## THE TASK
Take the data below and copy exactly the lines starting at the one with "- f_equal. lia." and finishing at the one with "- simpl. auto.", both included.

## GIVEN RECORDS
┌──

Lemma fill_missing_keeps names t c col :
  cols t !! c = Some col → cols (fill_missing names t) !! c = Some col.
Proof.
  intros Hc. induction names as [|c' names IH]; [done|]. simpl.
  destruct (cols (fill_missing names t) !! c') eqn:E; [done|]. simpl.
  rewrite lookup_insert_ne; [done|]. intros ->. congruence.
Qed.

Lemma fill_missing_new names t c :
  cols t !! c = None → is_Some (cols (fill_missing names t) !! c) → c ∈ names.
Proof.
  intros Hc. induction names as [|c' names IH]; simpl.
  - rewrite Hc. by intros [? ?].
  - destruct (decide (c = c')) as [->|Hne]; [intros _; apply list_elem_of_here|].
    intros Hs. apply list_elem_of_further, IH.
    destruct (cols (fill_missing names t) !! c') eqn:E; [done|].
    simpl in Hs. by rewrite lookup_insert_ne in Hs.
Qed.

(** The placeholder instance honours the contract of [add_output_cols]. *)
Lemma add_cols_fill_contract el :
  add_output_cols el = add_cols_fill (output_columns el) → base_contract el.
Proof.
  intros Heq t names. rewrite Heq. unfold add_cols_fill. split; [|split].
  - apply fill_missing_nrows.
  - intros c col. apply fill_missing_keeps.
  - intros c Hc Hs. apply fill_missing_new in Hs; [|done].
    apply elem_of_app in Hs as [Hs|Hs]; [by left|right].
    unfold requested. destruct names as [[cx cy]|]; simpl in Hs.
    + apply elem_of_cons in Hs as [->|Hs]; [by left|].
      apply elem_of_cons in Hs as [->|Hs]; [by right|]. by apply elem_of_nil in Hs.
    + by apply elem_of_nil in Hs.
Qed.
Lemma end_api_request_exactly_once_witness :
  end_calls
    (snd (snd (call_api samples.undisturbed
                 (GET_SERIAL_NUMBER samples.CMD_GET_SERIAL_NUMBER 4300)
                 (samples.answering samples.three_seconds "123456")
                 (Await tt (fun _ => @Raise unit Z Z (Exception "fault")))
                 (tt, []))))
  = 0 + 1.
Proof.
  apply (end_api_request_exactly_once samples.undisturbed
           (GET_SERIAL_NUMBER samples.CMD_GET_SERIAL_NUMBER 4300)
           (samples.answering samples.three_seconds "123456")
           (Await tt (fun _ => @Raise unit Z Z (Exception "fault")))
           tt [] samples.three_seconds tt).
  reflexivity.
Defined.

(** A transaction cancelled during its first suspension still ends. *)
Example cancelled_transaction :
  get_serial_number samples.CMD_GET_SERIAL_NUMBER 4300 samples.cancelling
    (samples.answering samples.three_seconds "123456") (tt, [])
  = (inl CancelledError, (tt, [BeginApiRequest; Sleep 3; EndApiRequest])).
Proof. reflexivity. Qed.

(** A response that is not a number: the failure of the parser leaves
    the transaction, which ends. *)
Example malformed_response :
  get_serial_number samples.CMD_GET_SERIAL_NUMBER 4300 samples.undisturbed
    (samples.answering samples.three_seconds "12x456") (tt, [])
  = (inl (ValueError "invalid literal for int() with base 10"),
     (tt, [BeginApiRequest; Sleep 3;
           SendApiRequest samples.CMD_GET_SERIAL_NUMBER; Sleep 3;
           ReceiveApiResponse; EndApiRequest])).
Proof. reflexivity. Qed.

(** C5 on a delay of half a second: the transaction suspends for
    [delay.seconds], which is 0, after [begin_api_request] and after
    [send_api_request], and not for the 500000 microseconds returned. *)
Theorem call_api_sleeps_for_the_seconds_attribute :
  snd (snd (get_serial_number samples.CMD_GET_SERIAL_NUMBER 4300
              samples.undisturbed
              (samples.answering samples.half_a_second "123456") (tt, [])))
  = [BeginApiRequest; Sleep 0;
     SendApiRequest samples.CMD_GET_SERIAL_NUMBER; Sleep 0;
     ReceiveApiResponse; EndApiRequest]
  /\ total_microseconds samples.half_a_second = 500000%Z
  /\ (0 * 1000000 <> total_microseconds samples.half_a_second)%Z.
Proof. repeat split; try reflexivity. vm_compute. discriminate. Qed.

Lemma sender_order_witness :
  snd (snd (send samples.undisturbed
              (GET_SERIAL_NUMBER samples.CMD_GET_SERIAL_NUMBER 4300)
              (samples.answering samples.three_seconds "123456") tt
              (tt, [BeginApiRequest; Sleep 3])))
  = [BeginApiRequest; Sleep 3;
     SendApiRequest samples.CMD_GET_SERIAL_NUMBER; Sleep 3;
     ReceiveApiResponse].
Proof.
  apply (sender_order samples.undisturbed
           (GET_SERIAL_NUMBER samples.CMD_GET_SERIAL_NUMBER 4300)
           (samples.answering samples.three_seconds "123456") tt tt
           [BeginApiRequest; Sleep 3] samples.CMD_GET_SERIAL_NUMBER
           samples.three_seconds tt);
    reflexivity.
Defined.

Lemma get_serial_number_witness :
  fst (get_serial_number samples.CMD_GET_SERIAL_NUMBER 4300
         samples.undisturbed
         (samples.answering samples.three_seconds "123456") (tt, []))
  = inr 123456%Z.
Proof.
  apply (get_serial_number_returns_the_integer
           samples.CMD_GET_SERIAL_NUMBER 4300 samples.undisturbed);
    [right; lia | reflexivity | ..]; intros; repeat eexists.
Defined.
(** * Semantic-analysis passes of the rune_parser schema compiler

    Shallow embedding of the post-processing pipeline of rune_parser
    ([src/lib.rs], [src/post_processing/*], [src/validation.rs],
    [src/types/*]): constant resolution, type linking, extension merging,
    validation and the encoded-size queries.

    Modelling conventions.
    - Vectors are lists; an index read [v[i]] is [v !! i] and an index out of
      range is a Rust panic, the outcome [Panic] of the result monad below.
    - [u64] / [i64] / [char] values are [Z] (values of those types stay in
      their ranges; the casts the code performs are written out).
    - Finite [f64] values are rationals [Q].
    - Encoded sizes are computed in [N]: the model is faithful for schemas
      whose sizes stay below 2^64.
    - Comments, spans and diagnostics text are left out: they do not
      influence any decision the code takes. *)

From Stdlib Require Import ZArith QArith Bool Lia.
From stdpp Require Import base list strings.

Local Open Scope Z_scope.

(* ------------------------------------------------------------------ *)
(** ** Error taxonomy and the result monad *)

(** [RuneParserError] of [src/lib.rs]. *)
Inductive RuneParserError :=
| InvalidInputPath
| InvalidFilePath
| FileSystemError
| IdentifierCollision
| IndexCollision
| NameCollision
| ValueCollision
| InvalidTotalBitfieldSize
| InvalidEncodedSize
| InvalidArrayType
| InvalidArraySize
| InvalidStructMemberType
| UseOfReservedIndex
| ExtensionMismatch
| UndefinedIdentifier
| MultipleDefinitions
| MultipleRedefinitions
| InvalidNumericValue
| EmptyMessageField
| InvalidTypeUse.

(** A Rust [Result<A, RuneParserError>] computation that may also panic
    (index out of bounds, arithmetic underflow, [unreachable!], stack
    overflow). *)
Inductive Result (A : Type) :=
| Ok (a : A)
| Err (e : RuneParserError)
| Panic.
Arguments Ok {A} a.
Arguments Err {A} e.
Arguments Panic {A}.

Definition res_bind {A B} (r : Result A) (k : A -> Result B) : Result B :=
  match r with
  | Ok a => k a
  | Err e => Err e
  | Panic => Panic
  end.

Notation "'let*' x := c 'in' k" := (res_bind c (fun x => k))
  (at level 200, x name, c at level 100, k at level 200).

(** Rust's [?] over a loop: run [f] on every element in order, threading an
    accumulator, stopping at the first failure. *)
Fixpoint res_fold {A B} (f : B -> A -> Result B) (acc : B) (l : list A) : Result B :=
  match l with
  | [] => Ok acc
  | x :: r => let* acc' := f acc x in res_fold f acc' r
  end.

(** [for x in l { f(x)?; }] *)
Fixpoint res_iter {A} (f : A -> Result unit) (l : list A) : Result unit :=
  match l with
  | [] => Ok tt
  | x :: r => let* _ := f x in res_iter f r
  end.
Lemma insert_by_sorted (p : K * A) l :
  StronglySorted (fun a b => leb (fst a) (fst b) = true) l ->
  StronglySorted (fun a b => leb (fst a) (fst b) = true) (insert_by leb p l).
Proof.
  induction 1 as [|q l Hs IH Hq]; simpl.
  - constructor; constructor.
  - destruct (leb (fst p) (fst q)) eqn:E.
    + constructor; [constructor; assumption|].
      constructor; [exact E|].
      rewrite Forall_forall in *. intros r Hr. eapply leb_trans; eauto.
    + constructor; [exact IH|].
      rewrite Forall_forall in *. intros r Hr.
      apply insert_by_In in Hr. destruct Hr as [->|Hr]; auto.
      destruct (leb_total (fst p) (fst q)); congruence.
Qed.

Lemma sort_by_key_sorted (l : list (K * A)) :
  StronglySorted (fun a b => leb (fst a) (fst b) = true) (sort_by_key leb l).
Proof.
  induction l as [|p l IH]; simpl; [constructor|]. now apply insert_by_sorted.
Qed.

(** A list whose keys are all equal is left as it is: the sort is stable. *)
Lemma sort_by_key_equal_keys (l : list (K * A)) k :
  leb k k = true -> (forall p, In p l -> fst p = k) -> sort_by_key leb l = l.
Proof.
  intros Hk. induction l as [|p l IH]; simpl; intros Hl; [reflexivity|].
  rewrite IH by (intros; apply Hl; now right).
  destruct l as [|q l]; simpl; [reflexivity|].
  rewrite (Hl p), (Hl q), Hk; auto. right. now left.
Qed.
End SortPermSorted.

(** [order_domain_values] returns the words of the slot's domain, each as
    often as it is there, in ascending order of the number
    [count_constrained_values] gives them. *)
Theorem order_domain_values_sorted_permutation cw D var a vals :
  order_domain_values cw D var a = Ok vals ->
  Permutation vals (D var)
  /\ StronglySorted
       (fun w1 w2 =>
          exists c1 c2,
            count_constrained_values cw D var a w1 = Ok c1
            /\ count_constrained_values cw D var a w2 = Ok c2
            /\ c1 <= c2)
       vals.
Proof.
  unfold order_domain_values. intros H.
  apply bind_Ok in H. destruct H as (ks & Hk & H). inversion H; subst vals.
  apply keyed_Ok in Hk. destruct Hk as [Hm Hkey].
  assert (Ht : forall a b c : nat, (a <=? b) = true -> (b <=? c) = true ->
                                   (a <=? c) = true).
  { intros x y z. rewrite !Nat.leb_le. lia. }
  split.
  - rewrite <- Hm. apply Permutation_map. apply sort_by_key_perm.
  - pose proof (sort_by_key_sorted Nat.leb nat_leb_total Ht ks) as Hs.
    assert (Hin : forall p, In p (sort_by_key Nat.leb ks) ->
                  count_constrained_values cw D var a (snd p) = Ok (fst p)).
    { intros [k x] Hp. apply sort_by_key_In in Hp. simpl. auto. }
    revert Hs Hin. generalize (sort_by_key Nat.leb ks) as l. intros l Hs.
    induction Hs as [|p l Hs IH Hp]; simpl; intros Hin; [constructor|].
    constructor.
    + apply IH. intros q Hq. apply Hin. now right.
    + rewrite Forall_forall in *. intros w Hw. apply in_map_iff in Hw.
      destruct Hw as (q & <- & Hq).
      exists (fst p), (fst q). split; [apply Hin; now left|].
      split; [apply Hin; now right|]. apply Nat.leb_le. auto.
Qed.

Lemma order_domain_values_sorted_permutation_witness :
  let cw := TwoSlots.grid ["AB"; "CD"; "DA"] in
  let D := dom_set (init_domains cw) TwoSlots.B ["AC"; "BC"] in
  let vals := ["CD"; "AB"; "DA"] in
  Permutation vals (D TwoSlots.A)
  /\ StronglySorted
       (fun w1 w2 =>
          exists c1 c2,
            count_constrained_values cw D TwoSlots.A [] w1 = Ok c1
            /\ count_constrained_values cw D TwoSlots.A [] w2 = Ok c2
            /\ c1 <= c2)
       vals.
Proof.
  intros cw D vals.
  apply (order_domain_values_sorted_permutation cw D TwoSlots.A [] vals).
  vm_compute. reflexivity.
Defined.

Lemma count_constrained_loop_assigned cw D var a value ns c :
  (forall nb, In nb ns -> dict_mem a nb = true) ->
  count_constrained_loop cw D var a value ns c = Ok c.
Proof.
  induction ns as [|nb ns IH]; simpl; intros H; [reflexivity|].
  rewrite (H nb) by (now left). apply IH. intros; apply H; now right.
Qed.

(** When every neighbor of the slot is assigned (or it has none), no word
    is looked at and the ordering is the iteration order of the domain. *)
Theorem order_domain_values_neighbors_assigned cw D var a :
  (forall nb, In nb (neighbors cw var) -> dict_mem a nb = true) ->
  order_domain_values cw D var a = Ok (D var).
Proof.
  intros H. unfold order_domain_values.
  assert (Hk : forall l, keyed (count_constrained_values cw D var a) l
                         = Ok (map (fun w => (0, w)) l)).
  { induction l as [|w l IH]; simpl; [reflexivity|].
    unfold count_constrained_values at 1.
    rewrite count_constrained_loop_assigned by exact H. simpl.
    rewrite IH. reflexivity. }
  rewrite Hk. simpl.
  rewrite (sort_by_key_equal_keys Nat.leb _ 0 eq_refl).
  - rewrite map_map. simpl. now rewrite map_id.
  - intros p Hp. apply in_map_iff in Hp. destruct Hp as (w & <- & _). reflexivity.
Qed.

Lemma order_domain_values_neighbors_assigned_witness :
  let cw := TwoSlots.grid ["AB"; "BA"] in
  order_domain_values cw (init_domains cw) TwoSlots.B [(TwoSlots.A, "AB")]
  = Ok ["AB"; "BA"].
Proof.
  intros cw.
  apply (order_domain_values_neighbors_assigned
           cw (init_domains cw) TwoSlots.B [(TwoSlots.A, "AB")]).
  intros nb Hnb. vm_compute in Hnb. destruct Hnb as [<-|[]]. reflexivity.
Defined.

Lemma count_neighbor_values_sum value x y nvs c :
  x < String.length value ->
  (forall nv, In nv nvs -> y < String.length nv) ->
  count_neighbor_values value (Some (x, y)) nvs c
  = Ok (c + List.length (filter (fun nv => negb (agreeb value x nv y)) nvs)).
Proof.
  intros Hx. revert c. induction nvs as [|nv nvs IH]; simpl; intros c Hy.
  - f_equal. lia.
  - rewrite letters_agree_Ok by auto. simpl. rewrite IH by auto.
    destruct (agreeb value x nv y); simpl; f_equal; lia.
Qed.

(** The key of the value ordering: [count_constrained_values] adds up, over
    the neighbors of the slot that have no entry in the assignment, the
    words of the neighbor's domain that disagree with the value at the
    overlap; assigned neighbors count for nothing. *)
Theorem count_constrained_values_sum cw D var a value :
  wf_crossword cw -> node_consistent cw D ->
  In var (variables cw) -> In value (D var) ->
  count_constrained_values cw D var a value
  = Ok (list_sum
          (map (ruled_out cw D var value)
               (filter (fun nb => negb (dict_mem a nb)) (neighbors cw var)))).
Proof.
  intros Hwf Hnc Hvar Hval. unfold count_constrained_values.
  assert (G : forall ns c, incl ns (neighbors cw var) ->
              count_constrained_loop cw D var a value ns c
              = Ok (c + list_sum
                          (map (ruled_out cw D var value)
                               (filter (fun nb => negb (dict_mem a nb)) ns)))).
  { induction ns as [|nb ns IH]; simpl; intros c Hi; [f_equal; lia|].
    assert (Hns : incl ns (neighbors cw var)) by (intros z Hz; apply Hi; now right).
    destruct (dict_mem a nb); simpl; [auto|].
    assert (Hnb : In nb (neighbors cw var)) by (apply Hi; now left).
    apply neighbors_spec in Hnb. destruct Hnb as (Hnbv & _ & [x y] & Eo).
    destruct (wf_range _ Hwf _ _ _ _ Eo) as [Hx Hy].
    unfold ruled_out at 1. rewrite Eo.
    rewrite count_neighbor_values_sum.
    - simpl. rewrite IH by auto. f_equal. lia.
    - now rewrite (Hnc var Hvar value Hval).
    - intros nv Hnv. now rewrite (Hnc nb Hnbv nv Hnv). }
  rewrite G by apply incl_refl. reflexivity.
Qed.

Lemma count_constrained_values_sum_witness :
  let cw := TwoSlots.grid ["AB"; "CD"; "DA"] in
  let D := enforce_node_consistency cw (init_domains cw) in
  count_constrained_values cw D TwoSlots.A [] "AB" = Ok 2.
Proof.
  intros cw D.
  apply (count_constrained_values_sum cw D TwoSlots.A [] "AB").
  - apply TwoSlots_wf.
  - apply enforce_node_consistency_nc.
  - simpl. auto.
  - vm_compute. auto.
Defined.

(** ** What [backtrack] does to the assignment, in every state *)

Lemma order_domain_values_In cw D var a vals :
  order_domain_values cw D var a = Ok vals ->
  forall w, In w vals <-> In w (D var).
Proof.
  unfold order_domain_values. intros H.
  apply bind_Ok in H. destruct H as (ks & Hk & H). inversion H; subst vals.
  apply keyed_Ok in Hk. destruct Hk as [Hm _]. intros w.
  rewrite <- Hm, !in_map_iff.
  split; intros (p & Hp & Hin); exists p; split; auto;
    now apply (sort_by_key_In Nat.leb ks).
Qed.

Lemma extends_by_step cw D0 D1 a var value x :
  In var (variables cw) -> In value (D0 var) -> dict_mem a var = false ->
  dom_incl D1 D0 -> consistent cw a = Ok true ->
  extends_by cw D1 (a ++ [(var, value)]) x ->
  extends_by cw D0 a x.
Proof.
  intros Hvar Hval Hfresh Hinc Hc (l & -> & Hl & Hnd & Hlast).
  exists ((var, value) :: l). split; [now rewrite <- app_assoc|].
  split; [|split].
  - intros v w [E|Hin]; [inversion E; subst; auto|].
    destruct (Hl v w Hin). auto.
  - intros Ha. apply Hnd. unfold keys. rewrite map_app. simpl.
    apply NoDup_app; auto.
    + constructor; [tauto|constructor].
    + intros u Hu [<-|[]]. apply dict_mem_false in Hfresh. contradiction.
  - right. destruct Hlast as [->|Hlast]; [|exact Hlast].
    exists a, (var, value). split; [now rewrite app_nil_r|exact Hc].
Qed.

Lemma try_values_post cw (rec : Domains -> Assignment -> res BtResult) var D0 :
  (forall D a r D' a',
      rec D a = Ok (r, D', a') -> dom_incl D' D /\ bt_post cw D a (r, D', a')) ->
  In var (variables cw) ->
  forall vals D a out,
    dict_mem a var = false -> incl vals (D0 var) -> dom_incl D D0 ->
    try_values cw rec var vals D a = Ok out -> bt_post cw D0 a out.
Proof.
  intros Hrec Hvar.
  induction vals as [|value vals IH]; simpl; intros D a out Hfresh Hvals Hinc H.
  - inversion H; subst. simpl. split; [reflexivity|discriminate].
  - assert (Hvals' : incl vals (D0 var)) by (intros z Hz; apply Hvals; now right).
    apply bind_Ok in H. destruct H as (c & Hc & H).
    destruct c; [|apply (IH D a out Hfresh Hvals' Hinc H)].
    apply bind_Ok in H. destruct H as ([D1 ok] & Hac & H).
    apply ac3_dom_incl in Hac.
    assert (Hinc1 : dom_incl D1 D0) by (eapply dom_incl_trans; eauto).
    rewrite (dict_set_fresh _ _ _ Hfresh) in H.
    destruct ok.
    + apply bind_Ok in H. destruct H as ([[r2 D2] a2] & Hr & H).
      destruct (Hrec _ _ _ _ _ Hr) as (Hinc2 & Hnone & Hsome).
      destruct r2 as [x|].
      * inversion H; subst. simpl. split; [discriminate|].
        intros y Ey. inversion Ey; subst y.
        destruct (Hsome x eq_refl) as (Hx & Hcomp & Hext).
        split; [exact Hx|]. split; [exact Hcomp|].
        eapply extends_by_step; eauto. apply Hvals. now left.
      * rewrite (Hnone eq_refl), (dict_del_fresh _ _ _ Hfresh) in H. simpl in H.
        apply (IH D2 a out Hfresh Hvals'); [|exact H].
        eapply dom_incl_trans; [exact Hinc2|exact Hinc1].
    + rewrite (dict_del_fresh _ _ _ Hfresh) in H. simpl in H.
      apply (IH D1 a out Hfresh Hvals' Hinc1 H).
Qed.

Lemma backtrack_post cw :
  forall depth D a r D' a',
    backtrack cw depth D a = Ok (r, D', a') ->
    dom_incl D' D /\ bt_post cw D a (r, D', a').
Proof.
  induction depth as [|depth IH]; intros D a r D' a' H; [discriminate|].
  split; [eapply backtrack_incl; eauto|].
  rewrite backtrack_unfold in H.
  destruct (assignment_complete cw a) eqn:Ec.
  - inversion H; subst. simpl. split; [discriminate|].
    intros x Ex. inversion Ex; subst x. split; [reflexivity|]. split; [exact Ec|].
    exists []. rewrite app_nil_r.
    split; [reflexivity|]. split; [intros v w []|]. split; [auto|now left].
  - destruct (select_unassigned_variable cw D a) as [var|] eqn:Es;
      [|discriminate].
    apply select_unassigned_variable_Some in Es. destruct Es as (Hvar & Hfresh & _).
    apply bind_Ok in H. destruct H as (vals & Hv & H).
    refine (try_values_post cw (backtrack cw depth) var D IH Hvar
              vals D a (r, D', a') Hfresh _ (dom_incl_refl D) H).
    intros w Hw. now apply (order_domain_values_In _ _ _ _ _ Hv).
Qed.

└──

## COMPLETED TASK
  - f_equal. lia.
  - rewrite letters_agree_Ok by auto. simpl. rewrite IH by auto.
    destruct (agreeb value x nv y); simpl; f_equal; lia.
Qed.

(** The key of the value ordering: [count_constrained_values] adds up, over
    the neighbors of the slot that have no entry in the assignment, the
    words of the neighbor's domain that disagree with the value at the
    overlap; assigned neighbors count for nothing. *)
Theorem count_constrained_values_sum cw D var a value :
  wf_crossword cw -> node_consistent cw D ->
  In var (variables cw) -> In value (D var) ->
  count_constrained_values cw D var a value
  = Ok (list_sum
          (map (ruled_out cw D var value)
               (filter (fun nb => negb (dict_mem a nb)) (neighbors cw var)))).
Proof.
  intros Hwf Hnc Hvar Hval. unfold count_constrained_values.
  assert (G : forall ns c, incl ns (neighbors cw var) ->
              count_constrained_loop cw D var a value ns c
              = Ok (c + list_sum
                          (map (ruled_out cw D var value)
                               (filter (fun nb => negb (dict_mem a nb)) ns)))).
  { induction ns as [|nb ns IH]; simpl; intros c Hi; [f_equal; lia|].
    assert (Hns : incl ns (neighbors cw var)) by (intros z Hz; apply Hi; now right).
    destruct (dict_mem a nb); simpl; [auto|].
    assert (Hnb : In nb (neighbors cw var)) by (apply Hi; now left).
    apply neighbors_spec in Hnb. destruct Hnb as (Hnbv & _ & [x y] & Eo).
    destruct (wf_range _ Hwf _ _ _ _ Eo) as [Hx Hy].
    unfold ruled_out at 1. rewrite Eo.
    rewrite count_neighbor_values_sum.
    - simpl. rewrite IH by auto. f_equal. lia.
    - now rewrite (Hnc var Hvar value Hval).
    - intros nv Hnv. now rewrite (Hnc nb Hnbv nv Hnv). }
  rewrite G by apply incl_refl. reflexivity.
Qed.

Lemma count_constrained_values_sum_witness :
  let cw := TwoSlots.grid ["AB"; "CD"; "DA"] in
  let D := enforce_node_consistency cw (init_domains cw) in
  count_constrained_values cw D TwoSlots.A [] "AB" = Ok 2.
Proof.
  intros cw D.
  apply (count_constrained_values_sum cw D TwoSlots.A [] "AB").
  - apply TwoSlots_wf.
  - apply enforce_node_consistency_nc.
  - simpl. auto.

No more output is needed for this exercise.